52. The drill bit of claim 17 wherein,
said second lateral angle is less than a minus eight degrees.
53. The drill bit of claim 33 wherein,
said second lateral angle is greater than eight degrees.
54. The drill bit of claim 33 wherein,
said second lateral angle is less than a minus eight degrees.
55. The drill bit of claim 1, wherein,
said first projected fluid path is a face normal fluid path.
56. The drill bit of claim 1, wherein,
said first projected fluid path is a parallel to nozzle centerline fluid path.
57. The drill bit of claim 1, wherein,
said first projected fluid path is a projected average fluid path.
58. The drill bit of claim 17, wherein,
said first projected fluid path is a face normal fluid path.
59. The drill bit of claim 17, wherein,
said first projected fluid path is a parallel to nozzle centerline fluid path.
60. The drill bit of claim 17, wherein,
said first projected fluid path is a projected average fluid path.
61. The drill bit of claim 33, wherein,
said first projected fluid path is a face normal fluid path.
62. The drill bit of claim 33, wherein,
said first projected fluid path is a parallel to nozzle centerline fluid path.
63. The drill bit of claim 33, wherein,
said first projected fluid path is a projected average fluid path.
64. The drill bit of claim 1, wherein
said second projected fluid path is closer to at least one of the tips of the cutting elements of said first cone at its closest than to any of the tips of the cutting elements of said second cone at their closest, said second projected fluid path being within 0.5″ of at least one of said cutting tips on said first cone at its closest.
65. The drill bit of claim 1, wherein
said second projected fluid path is closer to at least one of the tips of the cutting elements of said first cone at it closest than to any of the tips of the cutting elements of said second cone at their closest, said second projected fluid path being within 0.4″ of at least one of said cutting tips on said first cone at its closest.

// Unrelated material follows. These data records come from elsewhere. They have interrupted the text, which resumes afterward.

(* ===== verification/Sftp.v ===== *)
(** * The SFTP destination's session ([crates/lr-store/src/sftp.rs])

    Connecting, retrying and the operations publication needs, over the requests
    of an SFTP session. The library that speaks the protocol and the server
    behind it are a class with laws: a request touches the names it is about,
    and may have been carried out although it failed. *)

From S2P Require Import Prelude Text Core Steps Destination Publish.

Inductive StatusCode := StOk | StConnectionLost | StNoConnection | StNoSuchFile | StFailure.
(** [russh_sftp]'s error. *)
Inductive SftpError := SeStatus (code : StatusCode) | SeTimeout | SeOther.

Inductive answer (A : Type) := Replied (a : A) | Failed (e : SftpError).
Arguments Replied {A} a.
Arguments Failed {A} e.

Record Metadata := { md_size : option Z; md_dir : bool }.

Class SftpServer (S : Type) := {
  (** Whether there is a session, [connect_async], and dropping the session. *)
  connected : S -> bool;
  connect_async : step S unit;
  drop_session : S -> S;
  (** The extensions the server announced to this session, with their versions. *)
  extension : S -> bytes -> option bytes;
  metadata : bytes -> S -> S * answer Metadata;
  create_dir : bytes -> S -> S * answer unit;
  fsync_open : bytes -> S -> S * answer bytes;
  fsync : bytes -> S -> S * answer unit;
  close_handle : bytes -> S -> S;
  request_rename : bytes -> bytes -> S -> S * answer unit;
  (** An extended request by its name, and the status of the reply if it is one. *)
  extended : bytes -> bytes -> S -> S * answer (option StatusCode);
  remove_file : bytes -> S -> S * answer unit;
  pause : Z -> S -> S;
  random_id : step S Id;
  error_text : error -> bytes;
}.

Record SftpConfig := { sc_host : bytes; sc_root : bytes; sc_set_name : bytes }.

Module SftpSession.
Definition RETRY_ATTEMPTS : nat := 5.
Definition RETRY_BASE_DELAY : Z := 250.
Definition RETRY_MAX_DELAY : Z := 8000.
Definition POSIX_RENAME : bytes := Text.str "posix-rename@openssh.com".
Definition FSYNC : bytes := Text.str "fsync@openssh.com".
Definition SLASH : byte := Byte.x2f.

Fixpoint trim_slashes_rev (s : bytes) : bytes :=
  match s with c :: s' => if bool_decide (c = SLASH) then trim_slashes_rev s' else s | [] => [] end.
(** [trim_end_matches('/')]. *)
Definition trim_end_slashes (s : bytes) : bytes := rev (trim_slashes_rev (rev s)).

Definition set_path (c : SftpConfig) : bytes := trim_end_slashes (sc_root c) ++ [SLASH] ++ sc_set_name c.
Definition file_path (c : SftpConfig) (name : bytes) : bytes := set_path c ++ [SLASH] ++ name.

(** Connection loss is retryable. *)
Definition sftp_error (e : SftpError) : error :=
  match e with
  | SeStatus StConnectionLost | SeStatus StNoConnection => Io ConnectionAborted
  | SeTimeout => NetworkTimeout "context"
  | SeStatus StNoSuchFile => Io Prelude.NotFound
  | _ => Corrupt "{context}: {other}"
  end.

Section session.
Context {S : Type} `{SftpServer S}.

Definition ask {A} (request : S -> S * answer A) : step S A := fun s =>
  match request s with
  | (s, Replied a) => (s, Ok a)
  | (s, Failed e) => (s, Err (sftp_error e))
  end.

Definition supports (name : bytes) (s : S) : bool := bool_decide (extension s name = Some (Text.str "1")).

Definition connection : step S unit := fun s => if connected s then (s, Ok tt) else connect_async s.

(** One try; the session is dropped when the error calls for a new one. *)
Definition once {A} (operation : step S A) : step S A := fun s =>
  match connection s with
  | (s, Err e) => (s, Err e)
  | (s, Ok _) =>
    match operation s with
    | (s, Ok a) => (s, Ok a)
    | (s, Err e) => (if Sftp.is_transient error_text e then drop_session s else s, Err e)
    end
  end.

(** The attempts that are left, and the last error so far. *)
Fixpoint run_from {A} (n : nat) (delay : Z) (last : option error) (operation : step S A) : step S A := fun s =>
  match n with
  | O => (s, Err (default (NetworkTimeout "label") last))
  | Datatypes.S n =>
    let next := Z.min (delay * 2) RETRY_MAX_DELAY in
    match connection s with
    | (s, Err e) => run_from n next (Some e) operation (pause delay s)
    | (s, Ok _) =>
      match operation s with
      | (s, Ok a) => (s, Ok a)
      | (s, Err e) =>
        if negb (Sftp.is_transient error_text e) || Nat.eqb n 0 then (s, Err e)
        else run_from n next (Some e) operation (pause delay (drop_session s))
      end
    end
  end.
Definition run_with {A} (operation : step S A) : step S A := run_from RETRY_ATTEMPTS RETRY_BASE_DELAY None operation.

(** ** The operations of publication *)
Definition size (path : bytes) : step S (option Z) := run_with (fun s =>
  match ask (metadata path) s with
  | (s, Ok md) => (s, Ok (Some (default 0 (md_size md))))
  | (s, Err (Io Prelude.NotFound)) => (s, Ok None)
  | (s, Err e) => (s, Err e)
  end).

Definition sync (path : bytes) : step S bool := run_with (fun s =>
  if negb (supports FSYNC s) then (s, Ok false)
  else
    (do* handle := ask (fsync_open path) in
     fun s =>
       match ask (fsync handle) s with
       | (s, Ok _) => (close_handle handle s, Ok true)
       | (s, Err e) => (close_handle handle s, Err e)
       end) s).

Definition rename (from to : bytes) : step S unit := once (ask (request_rename from to)).

(** The packet of a [posix-rename]: both names with their lengths, as far as
    these fit. *)
Definition u32_be (n : Z) : bytes := map z2b [n / 2 ^ 24; n / 2 ^ 16; n / 2 ^ 8; n].
Definition put_name (text : bytes) : answer bytes :=
  if zlen text <=? 2 ^ 32 - 1 then Replied (u32_be (zlen text) ++ text) else Failed SeOther.
Definition posix_rename (from to : bytes) (s : S) : S * answer unit :=
  match put_name from, put_name to with
  | Replied a, Replied b =>
    match extended POSIX_RENAME (a ++ b) s with
    | (s, Replied (Some StOk)) => (s, Replied tt)
    | (s, Replied (Some code)) => (s, Failed (SeStatus code))
    | (s, Replied None) => (s, Failed SeOther)
    | (s, Failed e) => (s, Failed e)
    end
  | Failed e, _ => (s, Failed e)
  | _, Failed e => (s, Failed e)
  end.

Definition rename_over (from to : bytes) : step S bool := once (fun s =>
  if negb (supports POSIX_RENAME s) then (s, Ok false)
  else
    match ask (posix_rename from to) s with
    | (s, Ok _) => (s, Ok true)
    | (s, Err e) => (s, Err e)
    end).

Definition remove (path : bytes) : step S unit := run_with (ask (remove_file path)).

#[export] Instance remote_ops : RemoteOps S := {
  remote_size := size;
  remote_sync := sync;
  remote_rename := rename;
  remote_rename_over := rename_over;
  remote_remove := remove;
  sleep t s := (pause t s, Ok tt);
  generate := random_id;
  displayed := error_text;
}.

Definition retry : Retry := {| attempts := RETRY_ATTEMPTS; delay := RETRY_BASE_DELAY; max_delay := RETRY_MAX_DELAY |}.

Section destination.
Context (c : SftpConfig).
Definition publish_new (tmp final_name : bytes) : step S Durability :=
  Publish.publish_new_with (file_path c tmp) (file_path c final_name) retry.
Definition replace (tmp final_name : bytes) : step S Durability :=
  Publish.replace_with (file_path c tmp) (file_path c final_name) retry.
Definition delete (name : bytes) : step S unit := run_with (ask (remove_file (file_path c name))).

(** [mkdir_all]: the error of a directory that is there after all does not count. *)
Fixpoint mkdir_from (components : list bytes) (current : bytes) : S -> S * answer unit := fun s =>
  match components with
  | [] => (s, Replied tt)
  | component :: components =>
    let current := current ++ [SLASH] ++ component in
    match metadata current s with
    | (s, Replied _) => mkdir_from components current s
    | (s, Failed _) =>
      match create_dir current s with
      | (s, Replied _) => mkdir_from components current s
      | (s, Failed e) =>
        match metadata current s with
        | (s, Replied _) => mkdir_from components current s
        | (s, Failed _) => (s, Failed e)
        end
      end
    end
  end.
Definition mkdir_all (path : bytes) : S -> S * answer unit :=
  mkdir_from (List.filter (fun part => negb (bool_decide (part = []))) (Text.split SLASH path)) [].
Definition open_set : step S unit := run_with (ask (mkdir_all (set_path c))).
Definition open_existing_set : step S unit := fun s =>
  match run_with (fun s =>
    match ask (metadata (set_path c)) s with
    | (s, Ok md) => (s, Ok (Some (md_dir md)))
    | (s, Err (Io Prelude.NotFound)) => (s, Ok None)
    | (s, Err e) => (s, Err e)
    end) s with
  | (s, Ok (Some true)) => (s, Ok tt)
  | (s, Ok (Some false)) => (s, Err (Unsupported "{path} is not a directory"))
  | (s, Ok None) => (s, Err (Io Prelude.NotFound))
  | (s, Err e) => (s, Err e)
  end.
End destination.
End session.
End SftpSession.

(** What the code relies on. [entry] is what is at a name: the bytes of a file
    (of a directory, as many as its size). *)
Class ServerLaws (S : Type) `{SftpServer S} := {
  entry : S -> bytes -> option bytes;
  connect_frame : forall s m, entry (fst (connect_async s)) m = entry s m;
  drop_frame : forall s m, entry (drop_session s) m = entry s m;
  pause_frame : forall t s m, entry (pause t s) m = entry s m;
  random_frame : forall s m, entry (fst (random_id s)) m = entry s m;
  metadata_frame : forall p s m, entry (fst (metadata p s)) m = entry s m;
  metadata_found : forall p s md, snd (metadata p s) = Replied md -> exists b, entry s p = Some b /\ md_size md = Some (zlen b);
  metadata_missing : forall p s, snd (metadata p s) = Failed (SeStatus StNoSuchFile) -> entry s p = None;
  fsync_open_frame : forall p s m, entry (fst (fsync_open p s)) m = entry s m;
  fsync_frame : forall h s m, entry (fst (fsync h s)) m = entry s m;
  close_frame : forall h s m, entry (close_handle h s) m = entry s m;
  request_rename_frame : forall from to s m, m <> from -> m <> to -> entry (fst (request_rename from to s)) m = entry s m;
  (** [SSH_FXP_RENAME] refuses a name that is taken. *)
  request_rename_spec : forall from to s, from <> to ->
    let '(s', reply) := request_rename from to s in
    (reply <> Replied tt /\ entry s' from = entry s from /\ entry s' to = entry s to) \/
    (is_Some (entry s from) /\ entry s to = None /\ entry s' from = None /\ entry s' to = entry s from);
  extended_frame : forall from to a b s m, SftpSession.put_name from = Replied a -> SftpSession.put_name to = Replied b ->
    m <> from -> m <> to -> entry (fst (extended SftpSession.POSIX_RENAME (a ++ b) s)) m = entry s m;
  extended_spec : forall from to a b s, from <> to ->
    SftpSession.put_name from = Replied a -> SftpSession.put_name to = Replied b ->
    let '(s', reply) := extended SftpSession.POSIX_RENAME (a ++ b) s in
    (reply <> Replied (Some StOk) /\ entry s' from = entry s from /\ entry s' to = entry s to) \/
    (is_Some (entry s from) /\ entry s' from = None /\ entry s' to = entry s from);
  remove_file_frame : forall p s m, m <> p -> entry (fst (remove_file p s)) m = entry s m;
}.

Module SftpSpec.
Import SftpSession.
Section spec.
Context {S : Type} `{ServerLaws S}.

(** Predicates that only look at what is at the names in [ms]. *)
Definition about (ms : bytes -> Prop) (P : S -> Prop) : Prop := forall s s', (forall m, ms m -> entry s' m = entry s m) -> P s -> P s'.

Lemma connection_frame s m : entry (fst (connection s)) m = entry s m.
Proof. unfold connection. destruct (connected s); [done|apply connect_frame]. Qed.

Section loops.
Context {A : Type} (P : S -> Prop) (Q : A -> S -> Prop) (operation : step S A).
Hypothesis Hstable : about (fun _ => True) P.

(** Connecting, waiting and dropping the session change no file, so the attempts
    together do what one does. *)
Lemma triple_run : triple P operation Q P -> triple P (run_with operation) Q P.
Proof.
  intros Ho. unfold run_with. generalize RETRY_BASE_DELAY at 1. generalize (@None error) at 1. generalize RETRY_ATTEMPTS.
  induction n as [|n IH]; intros last delay s Hs; [done|]. cbn [run_from].
  pose proof (connection_frame s) as Hc. destruct (connection s) as [s1 [[]|e]]; cbn [fst] in Hc.
  - assert (P s1) as H1 by (eapply Hstable; [|exact Hs]; done). specialize (Ho s1 H1).
    destruct (operation s1) as [s2 [a|e]]; [done|]. destruct (_ || _); [done|]. apply IH.
    eapply Hstable; [|exact Ho]. intros m _. by rewrite pause_frame, drop_frame.
  - apply IH. eapply Hstable; [|exact Hs]. intros m _. by rewrite pause_frame.
Qed.

Lemma triple_once E : about (fun _ => True) E -> (forall s, P s -> E s) -> triple P operation Q E -> triple P (once operation) Q E.
Proof.
  intros HE HPE Ho s Hs. unfold once. pose proof (connection_frame s) as Hc.
  destruct (connection s) as [s1 [[]|e]]; cbn [fst] in Hc.
  - assert (P s1) as H1 by (eapply Hstable; [|exact Hs]; done). specialize (Ho s1 H1).
    destruct (operation s1) as [s2 [a|e]]; [done|]. destruct (Sftp.is_transient _ _); [|done].
    eapply HE; [|exact Ho]. intros m _. apply drop_frame.
  - eapply HE; [|by apply HPE]. done.
Qed.
End loops.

65. The drill bit of claim 1, wherein
said second projected fluid path is closer to at least one of the tips of the cutting elements of said first cone at its closest than to any of the cutting elements of said second cone at their closest, said second projected fluid path being within 0.3″ of at least one of said cutting tips on said first cone at its closest.
66. The drill bit of claim 64, wherein,
said second projected fluid path is a face normal fluid path.
67. The drill bit of claim 64, wherein,
said second projected fluid path is a parallel to nozzle centerline fluid path.
68. The drill bit of claim 64, wherein,
said second projected fluid path is a projected average fluid path.
69. The drill bit of claim 65, wherein,
said second projected fluid path is a face normal fluid path.
70. The drill bit of claim 65, wherein,
said second projected fluid path is a parallel to nozzle centerline fluid path.
71. The drill bit of claim 65, wherein,
said second projected fluid path is a projected average fluid path.
72. The drill bit of claim 66, wherein,
said second projected fluid path is a face normal fluid path.
73. The drill bit of claim 66, wherein,
said second projected fluid path is a parallel to nozzle centerline fluid path.
74. The drill bit of claim 66, wherein,
said second projected fluid path is a projected average fluid path.
75. The drill bit of claim 17, wherein
said second projected fluid path is closer to at least one of the tips of the cutting elements of said first cone at its closest than to any of the tips of the cutting elements of said second cone at their closest, said second projected fluid path being within 0.5″ of at least one of said cutting tips on said first cone at its closest.
76. The drill bit of claim 17, wherein
said second projected fluid path is closer to at least one of the tips of the cutting elements of said first cone at it closest than to any of the tips of the cutting elements of said second cone at their closest, said second projected fluid path being within 0.4″ of at least one of said cutting tips on said first cone at its closest.
77. The drill bit of claim 17, wherein
said second projected fluid path is closer to at least one of the tips of the cutting elements of said first cone at its closest than to any of the cutting elements of said second cone at their closest, said second projected fluid path being within 0.3″ of at least one of said cutting tips on said first cone at its closest.
78. The drill bit of claim 75, wherein,
said second projected fluid path is a face normal fluid path.
79. The drill bit of claim 75, wherein,
said second projected fluid path is a parallel to nozzle centerline fluid path.
80. The drill bit of claim 75, wherein,
said second projected fluid path is a projected average fluid path.
81. The drill bit of claim 76, wherein,
said second projected fluid path is a face normal fluid path.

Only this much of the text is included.